ABOUT THIS EXERCISE: Your answer is the lines below, exactly, from the one that contains "Definition initializePinState (env" through the one that contains "(** The synchronous", both included.
━━ THE INPUT
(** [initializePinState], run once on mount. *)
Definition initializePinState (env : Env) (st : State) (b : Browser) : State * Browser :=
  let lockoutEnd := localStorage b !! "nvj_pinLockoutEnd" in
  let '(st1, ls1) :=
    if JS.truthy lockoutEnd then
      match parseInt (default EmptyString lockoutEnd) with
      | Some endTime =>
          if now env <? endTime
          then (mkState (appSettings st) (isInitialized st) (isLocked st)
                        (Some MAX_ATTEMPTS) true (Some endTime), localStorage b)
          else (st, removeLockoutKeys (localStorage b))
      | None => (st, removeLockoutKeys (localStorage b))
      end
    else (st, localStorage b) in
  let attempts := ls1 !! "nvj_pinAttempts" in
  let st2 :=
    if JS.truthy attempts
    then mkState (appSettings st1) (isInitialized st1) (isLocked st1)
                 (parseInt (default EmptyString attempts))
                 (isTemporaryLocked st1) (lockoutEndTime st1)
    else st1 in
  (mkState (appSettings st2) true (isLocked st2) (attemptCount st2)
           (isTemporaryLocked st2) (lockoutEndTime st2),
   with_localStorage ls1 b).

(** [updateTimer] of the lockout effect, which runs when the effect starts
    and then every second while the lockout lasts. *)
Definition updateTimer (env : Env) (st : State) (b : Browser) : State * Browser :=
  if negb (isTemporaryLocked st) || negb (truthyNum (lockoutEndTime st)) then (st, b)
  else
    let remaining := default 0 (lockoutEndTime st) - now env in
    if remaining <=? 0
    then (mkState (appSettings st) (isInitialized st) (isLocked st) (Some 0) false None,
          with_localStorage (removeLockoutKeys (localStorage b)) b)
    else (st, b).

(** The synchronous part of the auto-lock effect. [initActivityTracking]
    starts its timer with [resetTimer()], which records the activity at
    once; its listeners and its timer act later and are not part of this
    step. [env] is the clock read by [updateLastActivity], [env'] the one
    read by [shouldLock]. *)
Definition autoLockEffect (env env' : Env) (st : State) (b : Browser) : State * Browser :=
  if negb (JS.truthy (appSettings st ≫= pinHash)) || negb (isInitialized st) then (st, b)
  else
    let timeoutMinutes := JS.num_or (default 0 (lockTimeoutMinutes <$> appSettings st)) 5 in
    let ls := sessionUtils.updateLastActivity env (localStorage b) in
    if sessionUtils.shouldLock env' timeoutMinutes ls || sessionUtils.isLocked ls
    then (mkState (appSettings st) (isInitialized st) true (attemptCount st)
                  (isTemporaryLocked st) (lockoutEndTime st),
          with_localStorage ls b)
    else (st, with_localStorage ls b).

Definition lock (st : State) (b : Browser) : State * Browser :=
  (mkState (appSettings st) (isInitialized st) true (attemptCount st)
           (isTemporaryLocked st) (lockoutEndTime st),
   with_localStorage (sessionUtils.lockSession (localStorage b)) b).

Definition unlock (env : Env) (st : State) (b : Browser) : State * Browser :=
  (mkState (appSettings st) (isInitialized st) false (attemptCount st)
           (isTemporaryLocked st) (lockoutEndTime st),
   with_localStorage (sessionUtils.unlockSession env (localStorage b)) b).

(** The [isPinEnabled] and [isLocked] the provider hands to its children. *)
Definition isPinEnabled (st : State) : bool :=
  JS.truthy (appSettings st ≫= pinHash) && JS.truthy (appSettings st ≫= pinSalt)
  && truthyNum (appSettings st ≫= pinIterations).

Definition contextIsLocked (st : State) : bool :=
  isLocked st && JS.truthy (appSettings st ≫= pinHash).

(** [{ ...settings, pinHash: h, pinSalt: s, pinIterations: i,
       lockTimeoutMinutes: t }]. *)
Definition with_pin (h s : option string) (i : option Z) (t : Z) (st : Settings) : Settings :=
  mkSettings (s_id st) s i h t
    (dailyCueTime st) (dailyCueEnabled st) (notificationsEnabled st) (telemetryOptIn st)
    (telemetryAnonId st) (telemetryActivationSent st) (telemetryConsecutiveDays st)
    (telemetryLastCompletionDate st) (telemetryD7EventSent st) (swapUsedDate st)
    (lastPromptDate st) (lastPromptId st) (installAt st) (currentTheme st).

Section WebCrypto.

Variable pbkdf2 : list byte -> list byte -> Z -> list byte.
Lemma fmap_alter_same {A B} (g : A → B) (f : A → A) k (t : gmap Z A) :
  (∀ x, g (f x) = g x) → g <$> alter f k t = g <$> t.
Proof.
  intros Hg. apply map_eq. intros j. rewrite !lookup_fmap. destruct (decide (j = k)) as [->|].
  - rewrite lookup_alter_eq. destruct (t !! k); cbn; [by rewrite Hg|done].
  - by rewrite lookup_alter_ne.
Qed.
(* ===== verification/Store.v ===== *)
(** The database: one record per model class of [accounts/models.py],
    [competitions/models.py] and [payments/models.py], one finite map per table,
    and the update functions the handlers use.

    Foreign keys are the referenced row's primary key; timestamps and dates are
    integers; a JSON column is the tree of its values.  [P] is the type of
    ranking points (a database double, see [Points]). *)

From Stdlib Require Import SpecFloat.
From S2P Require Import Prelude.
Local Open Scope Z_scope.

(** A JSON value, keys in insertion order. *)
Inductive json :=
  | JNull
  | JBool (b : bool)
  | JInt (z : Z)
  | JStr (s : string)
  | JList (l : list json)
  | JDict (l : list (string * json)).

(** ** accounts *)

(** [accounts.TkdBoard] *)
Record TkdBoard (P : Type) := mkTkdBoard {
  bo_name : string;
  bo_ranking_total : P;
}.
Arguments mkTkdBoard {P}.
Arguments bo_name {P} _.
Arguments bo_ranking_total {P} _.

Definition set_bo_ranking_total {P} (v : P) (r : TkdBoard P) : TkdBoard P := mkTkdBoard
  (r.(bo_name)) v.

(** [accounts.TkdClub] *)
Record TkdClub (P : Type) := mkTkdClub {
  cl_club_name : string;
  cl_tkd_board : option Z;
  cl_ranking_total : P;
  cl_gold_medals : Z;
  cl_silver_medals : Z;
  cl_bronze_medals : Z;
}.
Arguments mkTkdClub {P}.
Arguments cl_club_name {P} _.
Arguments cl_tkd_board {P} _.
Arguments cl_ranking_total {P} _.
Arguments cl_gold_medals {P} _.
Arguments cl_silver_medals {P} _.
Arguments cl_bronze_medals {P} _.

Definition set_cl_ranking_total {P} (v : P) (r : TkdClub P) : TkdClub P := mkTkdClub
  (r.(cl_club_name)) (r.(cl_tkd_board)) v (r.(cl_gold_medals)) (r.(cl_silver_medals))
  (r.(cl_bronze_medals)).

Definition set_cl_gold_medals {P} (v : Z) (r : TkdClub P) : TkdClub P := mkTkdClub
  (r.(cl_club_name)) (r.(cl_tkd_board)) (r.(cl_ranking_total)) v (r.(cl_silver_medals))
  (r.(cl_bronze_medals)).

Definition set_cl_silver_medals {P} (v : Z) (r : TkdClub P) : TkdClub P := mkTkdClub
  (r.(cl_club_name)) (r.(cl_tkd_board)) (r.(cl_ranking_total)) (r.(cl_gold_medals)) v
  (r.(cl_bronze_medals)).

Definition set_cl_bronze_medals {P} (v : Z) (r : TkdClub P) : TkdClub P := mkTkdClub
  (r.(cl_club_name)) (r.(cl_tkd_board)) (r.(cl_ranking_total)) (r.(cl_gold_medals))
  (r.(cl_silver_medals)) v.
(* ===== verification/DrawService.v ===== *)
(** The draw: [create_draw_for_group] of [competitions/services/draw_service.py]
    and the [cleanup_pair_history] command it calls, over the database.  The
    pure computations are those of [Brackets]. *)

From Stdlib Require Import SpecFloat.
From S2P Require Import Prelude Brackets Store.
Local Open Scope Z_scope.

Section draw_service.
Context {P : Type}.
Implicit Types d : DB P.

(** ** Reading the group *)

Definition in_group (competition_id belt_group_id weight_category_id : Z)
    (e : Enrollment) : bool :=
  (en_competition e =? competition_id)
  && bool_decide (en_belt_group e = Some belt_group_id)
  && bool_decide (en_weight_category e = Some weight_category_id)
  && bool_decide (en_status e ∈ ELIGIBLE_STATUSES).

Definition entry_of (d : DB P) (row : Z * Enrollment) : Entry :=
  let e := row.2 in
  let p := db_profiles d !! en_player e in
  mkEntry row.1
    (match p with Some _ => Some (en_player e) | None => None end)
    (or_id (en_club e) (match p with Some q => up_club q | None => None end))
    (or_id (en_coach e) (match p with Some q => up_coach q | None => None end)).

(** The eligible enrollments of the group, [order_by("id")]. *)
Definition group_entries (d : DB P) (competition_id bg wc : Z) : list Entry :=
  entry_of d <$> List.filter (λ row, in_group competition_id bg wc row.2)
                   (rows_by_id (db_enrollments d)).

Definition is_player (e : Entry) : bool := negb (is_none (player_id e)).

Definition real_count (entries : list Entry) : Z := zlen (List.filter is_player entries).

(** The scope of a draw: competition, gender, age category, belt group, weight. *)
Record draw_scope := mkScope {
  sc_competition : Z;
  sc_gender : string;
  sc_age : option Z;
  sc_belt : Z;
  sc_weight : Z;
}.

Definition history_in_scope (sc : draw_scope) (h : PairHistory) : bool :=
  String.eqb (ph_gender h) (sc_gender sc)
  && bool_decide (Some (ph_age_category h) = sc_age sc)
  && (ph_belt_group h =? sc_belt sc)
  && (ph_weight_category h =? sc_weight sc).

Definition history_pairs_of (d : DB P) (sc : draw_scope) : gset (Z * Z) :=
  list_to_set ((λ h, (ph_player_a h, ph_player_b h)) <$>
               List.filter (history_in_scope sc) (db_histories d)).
━━━━
RESULT:
Definition initializePinState (env : Env) (st : State) (b : Browser) : State * Browser :=
  let lockoutEnd := localStorage b !! "nvj_pinLockoutEnd" in
  let '(st1, ls1) :=
    if JS.truthy lockoutEnd then
      match parseInt (default EmptyString lockoutEnd) with
      | Some endTime =>
          if now env <? endTime
          then (mkState (appSettings st) (isInitialized st) (isLocked st)
                        (Some MAX_ATTEMPTS) true (Some endTime), localStorage b)
          else (st, removeLockoutKeys (localStorage b))
      | None => (st, removeLockoutKeys (localStorage b))
      end
    else (st, localStorage b) in
  let attempts := ls1 !! "nvj_pinAttempts" in
  let st2 :=
    if JS.truthy attempts
    then mkState (appSettings st1) (isInitialized st1) (isLocked st1)
                 (parseInt (default EmptyString attempts))
                 (isTemporaryLocked st1) (lockoutEndTime st1)
    else st1 in
  (mkState (appSettings st2) true (isLocked st2) (attemptCount st2)
           (isTemporaryLocked st2) (lockoutEndTime st2),
   with_localStorage ls1 b).

(** [updateTimer] of the lockout effect, which runs when the effect starts
    and then every second while the lockout lasts. *)
Definition updateTimer (env : Env) (st : State) (b : Browser) : State * Browser :=
  if negb (isTemporaryLocked st) || negb (truthyNum (lockoutEndTime st)) then (st, b)
  else
    let remaining := default 0 (lockoutEndTime st) - now env in
    if remaining <=? 0
    then (mkState (appSettings st) (isInitialized st) (isLocked st) (Some 0) false None,
          with_localStorage (removeLockoutKeys (localStorage b)) b)
    else (st, b).

(** The synchronous part of the auto-lock effect. [initActivityTracking]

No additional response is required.